What you have to do ▸
Your task is to copy the stretch of lines in the records below that begins with the line containing "Definition wrap_u64 (z" and ends with the line containing "Definition row_le (a", exactly as written, with nothing added.

Excerpts from a dataset ▸
----------------
(* ===== verification/Discover.v ===== *)
(** * The discover command

    [ljx/src/commands/discover.rs]: a summary of what a dataset holds, file by file and in
    total, computed by worker threads, in pages of files.  A file is opened by an
    argument, the response is modelled up to its printing as JSON, and sums of counters
    wrap at 64 bits as in a release build. *)

From stdpp Require Import sorting relations.
From S2P Require Import Prelude Text Tokens Canon Format Writer Reader Instances Scan Container RecordLoop Otlp FlatRecord SampleCodec Cel Predicate DatasetIndex IndexTheorems ViewScan ViewTheorems Workers Dataset.

(** ** Counts of strings

    A [BTreeMap<String, u64>] is a finite map, listed in the order of its keys. *)

Abbreviation Counts := (gmap text Z).

Definition wrap_u64 (z : Z) : Z := z mod 2 ^ 64.
Definition increment_count (value : text) (counts : Counts) : Counts := <[value := wrap_u64 (default 0 (counts !! value) + 1)]> counts.
Definition merge_counts (target source : Counts) : Counts := union_with (λ a b, Some (wrap_u64 (a + b))) target source.

Definition CountRow : Type := text * Z.
Definition all_counts (counts : Counts) : list CountRow :=
  (λ k, (k, default 0 (counts !! k))) <$> sort_keys (map_to_list counts).*1.

(** [b.count.cmp(&a.count).then_with(|| a.value.cmp(&b.value))] *)
Definition row_le (a b : CountRow) : Prop := b.2 < a.2 ∨ a.2 = b.2 ∧ text_le a.1 b.1.
#[export] Instance row_le_dec : RelDecision row_le.
Proof. intros a b. unfold row_le. apply _. Defined.
Definition top_counts (counts : Counts) (limit : nat) : list CountRow := take limit (merge_sort row_le (all_counts counts)).

(** ** Spans of time *)

Record TimeSpan : Type := mkTimeSpan { ts_first : option Z; ts_last : option Z }.
Definition no_span : TimeSpan := mkTimeSpan None None.
Definition opt_min (o : option Z) (v : Z) : option Z := Some (match o with Some c => Z.min c v | None => v end).
Definition opt_max (o : option Z) (v : Z) : option Z := Some (match o with Some c => Z.max c v | None => v end).
Definition update_span (span : TimeSpan) (ts : Z) : TimeSpan := mkTimeSpan (opt_min (ts_first span) ts) (opt_max (ts_last span) ts).
Definition merge_span (target span : TimeSpan) : TimeSpan :=
  mkTimeSpan (match ts_first span with Some v => opt_min (ts_first target) v | None => ts_first target end)
    (match ts_last span with Some v => opt_max (ts_last target) v | None => ts_last target end).

(** ** Rows *)

Record FileSummary : Type := mkFileSummary {
  fr_path : text;
  fr_size : Z;
  fr_modified_unix_ns : option Z;
  fr_source_sequence_span : TimeSpan;
  fr_source_time_span : TimeSpan;
  fr_records_scanned : Z;
  fr_records_matched : Z;
  fr_log_events : Z;
  fr_time_span : TimeSpan;
  fr_skipped_by_index : bool;
}.
Record FileScan : Type := mkFileScan { fs_row : FileSummary; fs_services : Counts; fs_severities : Counts }.
Record LogEventSummary : Type := mkEventSummary { le_count : Z; le_services : Counts; le_severities : Counts }.

Definition count_overflow (field : string) : Error := NumericOverflow field.

Section Discover.
Context {OP : OtlpParts} {FL : Floats} {VT : ValueTrees} {LC : LogsCodec} {SC : SignalCodec} {CE : CelEngine} {MA : Matchers}.
Context {EX : Externals}.
Context (predicate : RecordPredicate) (service_filter severity_filter : option (list text)).

(** [find_map]: the first attribute of that name with a string. *)
Definition service_name (rl : ResourceLogs) : option text :=
  resource ← rl_resource rl;
  list.head (omap (λ a, if decide (kv_key a = str "service.name") then string_of (kv_value a) else None) (resource_attributes resource)).

Definition service_refused (service : option text) : bool :=
  match service_filter with
  | Some allowed => negb (match service with Some v => bool_decide (v ∈ allowed) | None => false end)
  | None => false
  end.
Definition severity_refused (severity : text) : bool :=
  match severity_filter with Some allowed => negb (bool_decide (severity ∈ allowed)) | None => false end.
Definition severity_label (severity : text) : text := if bool_decide (severity = []) then str "<unset>" else severity.

Definition summarise_log (service : option text) (acc : result Error LogEventSummary) (lr : LogRecordMessage)
    : result Error LogEventSummary :=
  let? s := acc in
  if severity_refused (lr_severity_text lr) then Ok s else
  let? count := ok_or (checked_add MAX_U64 (le_count s) 1) (count_overflow "discover log_events") in
  let services := match service with Some service => increment_count service (le_services s) | None => le_services s end in
  Ok (mkEventSummary count services (increment_count (severity_label (lr_severity_text lr)) (le_severities s))).
Definition summarise_resource (acc : result Error LogEventSummary) (rl : ResourceLogs) : result Error LogEventSummary :=
  let service := service_name rl in
  if service_refused service then acc else
  foldl (λ acc (sl : ScopeLogs), foldl (summarise_log service) acc (log_records sl)) acc (scope_logs rl).

Definition no_events : LogEventSummary := mkEventSummary 0 ∅ ∅.
Definition summarise_matching_log_events (record : OwnedRecord) : result Error LogEventSummary :=
  if negb (bool_decide (record_type record = Logs)) then Ok no_events else
  match decode_logs (payload record) with
  | Err _ => Ok no_events
  | Ok batch => foldl summarise_resource (Ok no_events) (resource_logs batch)
  end.
(* ===== verification/Exporter.v ===== *)
(** * Exporter plugins

    [ljx/src/exporter.rs]: how the command line tool finds the shared libraries that
    export a log to another format, which of them it accepts, and how it runs one of them
    over a log.  A plugin is foreign code: each of its entry points is a tree of the calls
    it makes to the host with what it does on every answer.  The operating system and the
    loader are parameters. *)

From stdpp Require Import sorting.
From S2P Require Import Prelude Text Tokens Format Writer Reader Instances Scan Container Otlp FlatRecord SampleCodec Canon Cel Predicate Input Dataset.

Definition LJX_EXPORTER_ABI_MAJOR : Z := 1.
Definition LJX_EXPORTER_ABI_MINOR : Z := 0.
Definition LJX_EXPORT_STATUS_OK : Z := 0.
Definition LJX_EXPORT_STATUS_IO : Z := 2.
Definition LJX_EXPORT_STATUS_BAD_ARG : Z := 3.
Definition LJX_EXPORT_CAP_STREAMING : Z := 1.
Definition LJX_EXPORT_CAP_RECORD_LOGS : Z := 2.
Definition LJX_EXPORT_CAP_RECORD_METRICS : Z := 4.
Definition LJX_EXPORT_CAP_RECORD_TRACES : Z := 8.
Definition LJX_EXPORT_CAP_PAYLOAD_OTLP_EXPORT_LOGS_REQUEST : Z := 16.
Definition LJX_EXPORT_CAP_PAYLOAD_OTLP_EXPORT_METRICS_REQUEST : Z := 32.
Definition LJX_EXPORT_CAP_PAYLOAD_OTLP_EXPORT_TRACE_REQUEST : Z := 64.
Definition LJX_PAYLOAD_KIND_OPAQUE : Z := 0.
Definition LJX_PAYLOAD_KIND_OTLP_EXPORT_LOGS_REQUEST : Z := 1.
Definition LJX_PAYLOAD_KIND_OTLP_EXPORT_METRICS_REQUEST : Z := 2.
Definition LJX_PAYLOAD_KIND_OTLP_EXPORT_TRACE_REQUEST : Z := 3.

(** Bits of a capability word. *)
Definition has_flag (capabilities flag : Z) : bool := negb (Z.land capabilities flag =? 0).

(** ** The interface of a plugin *)

(** A pointer, null or to a buffer, and a length. *)
Record LjxAbiString : Type := mkAbiString { as_ptr : option (list Z); as_len : Z }.
Definition abi_string_to_string (value : LjxAbiString) : text :=
  match as_ptr value with
  | None => []
  | Some buf => if as_len value =? 0 then [] else from_utf8_lossy (take (Z.to_nat (as_len value)) buf)
  end.

Record LjxExportRecordV1 : Type := mkExportRecord {
  xr_struct_size : Z; xr_record_type : Z; xr_payload_kind : Z; xr_flags : Z;
  xr_seq : Z; xr_timestamp_unix_ns : Z; xr_payload : list Z }.

(** What a plugin does: it calls [write] or [flush] of the host, with a user pointer that
    may be null, goes on with the status it gets, and returns in the end. *)
Inductive Calls (A : Type) : Type :=
| Return (a : A)
| HostWrite (user_null : bool) (data : option (list Z)) (n : Z) (k : Z → Calls A)
| HostFlush (user_null : bool) (k : Z → Calls A).
Arguments Return {A}. Arguments HostWrite {A}. Arguments HostFlush {A}.

(** The descriptor of a plugin with contexts [C]; [create] is null or a context. *)
Record LjxExporterDescriptorV1 (C : Type) : Type := mkDescriptor {
  ds_struct_size : Z; ds_abi_major : Z; ds_abi_minor : Z; ds_capabilities : Z;
  ds_format_name : LjxAbiString; ds_display_name : LjxAbiString; ds_default_extension : LjxAbiString;
  ds_create : list (text * text) → Calls (option C);
  ds_write_record : C → LjxExportRecordV1 → Calls (Z * C);
  ds_finish : C → Calls (Z * C);
  ds_last_error : C → LjxAbiString;
  ds_free : C → Calls unit;
}.
Arguments mkDescriptor {C}. Arguments ds_struct_size {C}. Arguments ds_abi_major {C}. Arguments ds_abi_minor {C}.
Arguments ds_capabilities {C}. Arguments ds_format_name {C}. Arguments ds_display_name {C}. Arguments ds_default_extension {C}.
Arguments ds_create {C}. Arguments ds_write_record {C}. Arguments ds_finish {C}. Arguments ds_last_error {C}. Arguments ds_free {C}.

Record LoadedExporter (C : Type) : Type := mkLoadedExporter {
  le_path : text; le_format_name : text; le_display_name : text; le_capabilities : Z;
  le_create : list (text * text) → Calls (option C);
  le_write_record : C → LjxExportRecordV1 → Calls (Z * C);
  le_finish : C → Calls (Z * C);
  le_last_error : C → LjxAbiString;
  le_free : C → Calls unit;
}.
Arguments mkLoadedExporter {C}. Arguments le_path {C}. Arguments le_format_name {C}. Arguments le_display_name {C}.
Arguments le_capabilities {C}. Arguments le_create {C}. Arguments le_write_record {C}. Arguments le_finish {C}.
Arguments le_last_error {C}. Arguments le_free {C}.

(** ** Accepting a plugin *)

(** [size_of::<LjxExporterDescriptorV1>()] on a 64-bit machine *)
Definition DESCRIPTOR_SIZE : Z := 160.

Inductive LoadError : Type :=
| LoadFailed (path message : text)
| NullDescriptor (path : text)
| DescriptorTooSmall (path : text) (size : Z)
| AbiMismatch (path : text) (major minor : Z)
| AbiTooNew (path : text) (major minor : Z)
| InvalidFormatName (path name : text).

Definition is_valid_format_name (value : text) : bool :=
  negb (bool_decide (value = [])) &&
  forallb (λ b, is_ascii_lowercase b || is_ascii_digit b || (b =? 45) || (b =? 95)) value.
Definition non_empty_or (value fallback : text) : text := if bool_decide (trim_text value = []) then fallback else value.
(* ===== verification/Ndjson.v ===== *)
(** * Export as lines of JSON

    [ljx/src/commands/export.rs]: the built-in export and the query output, which write a
    JSON object on a line of its own for every log record, data point and span.  The
    serialiser of [serde_json], the printing of [f64] and the calendar of [chrono] are
    parameters. *)

From stdpp Require Import sorting.
From S2P Require Import Prelude Text Tokens Format Writer Reader Instances Scan Container RecordLoop Otlp FlatRecord SampleCodec Canon Cel Predicate Input Dataset Exporter.

Section Values.
Context {FL : Floats}.

(** [serde_json::Value]; integers of any type are [JsonInt], the members of an object are
    in the order of their names. *)
Inductive JsonValue : Type :=
| JsonNull
| JsonBool (b : bool)
| JsonInt (n : Z)
| JsonFloat (d : F64)
| JsonString (s : text)
| JsonArray (l : list JsonValue)
| JsonObject (m : list (text * JsonValue)).
End Values.

(** [serde_json::Map] *)
Abbreviation JsonMap := (gmap text JsonValue).

Class JsonText `{Floats} : Type := {
  f64_is_finite : F64 → bool;
  f64_to_string : F64 → text;
  json_text : JsonValue → text;
  utc_text : Z → Z → option text;
}.

(** Compact JSON has no line feed: control characters are escaped. *)
Class JsonTextLaws `{JsonText} : Prop := json_text_one_line : ∀ v, 10 ∉ json_text v.

Section Rows.
Context {OP : OtlpParts} {FL : Floats} {VT : ValueTrees} {LC : LogsCodec} {SC : SignalCodec} {JT : JsonText}.

Definition member_le (a b : text * JsonValue) : Prop := text_le a.1 b.1.
#[export] Instance member_le_dec : RelDecision member_le.
Proof. intros a b. unfold member_le. apply _. Defined.
Definition object (m : JsonMap) : JsonValue := JsonObject (merge_sort member_le (map_to_list m)).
----------------
Problem solution ▸
Definition wrap_u64 (z : Z) : Z := z mod 2 ^ 64.
Definition increment_count (value : text) (counts : Counts) : Counts := <[value := wrap_u64 (default 0 (counts !! value) + 1)]> counts.
Definition merge_counts (target source : Counts) : Counts := union_with (λ a b, Some (wrap_u64 (a + b))) target source.

Definition CountRow : Type := text * Z.
Definition all_counts (counts : Counts) : list CountRow :=
  (λ k, (k, default 0 (counts !! k))) <$> sort_keys (map_to_list counts).*1.

(** [b.count.cmp(&a.count).then_with(|| a.value.cmp(&b.value))] *)
Definition row_le (a b : CountRow) : Prop := b.2 < a.2 ∨ a.2 = b.2 ∧ text_le a.1 b.1.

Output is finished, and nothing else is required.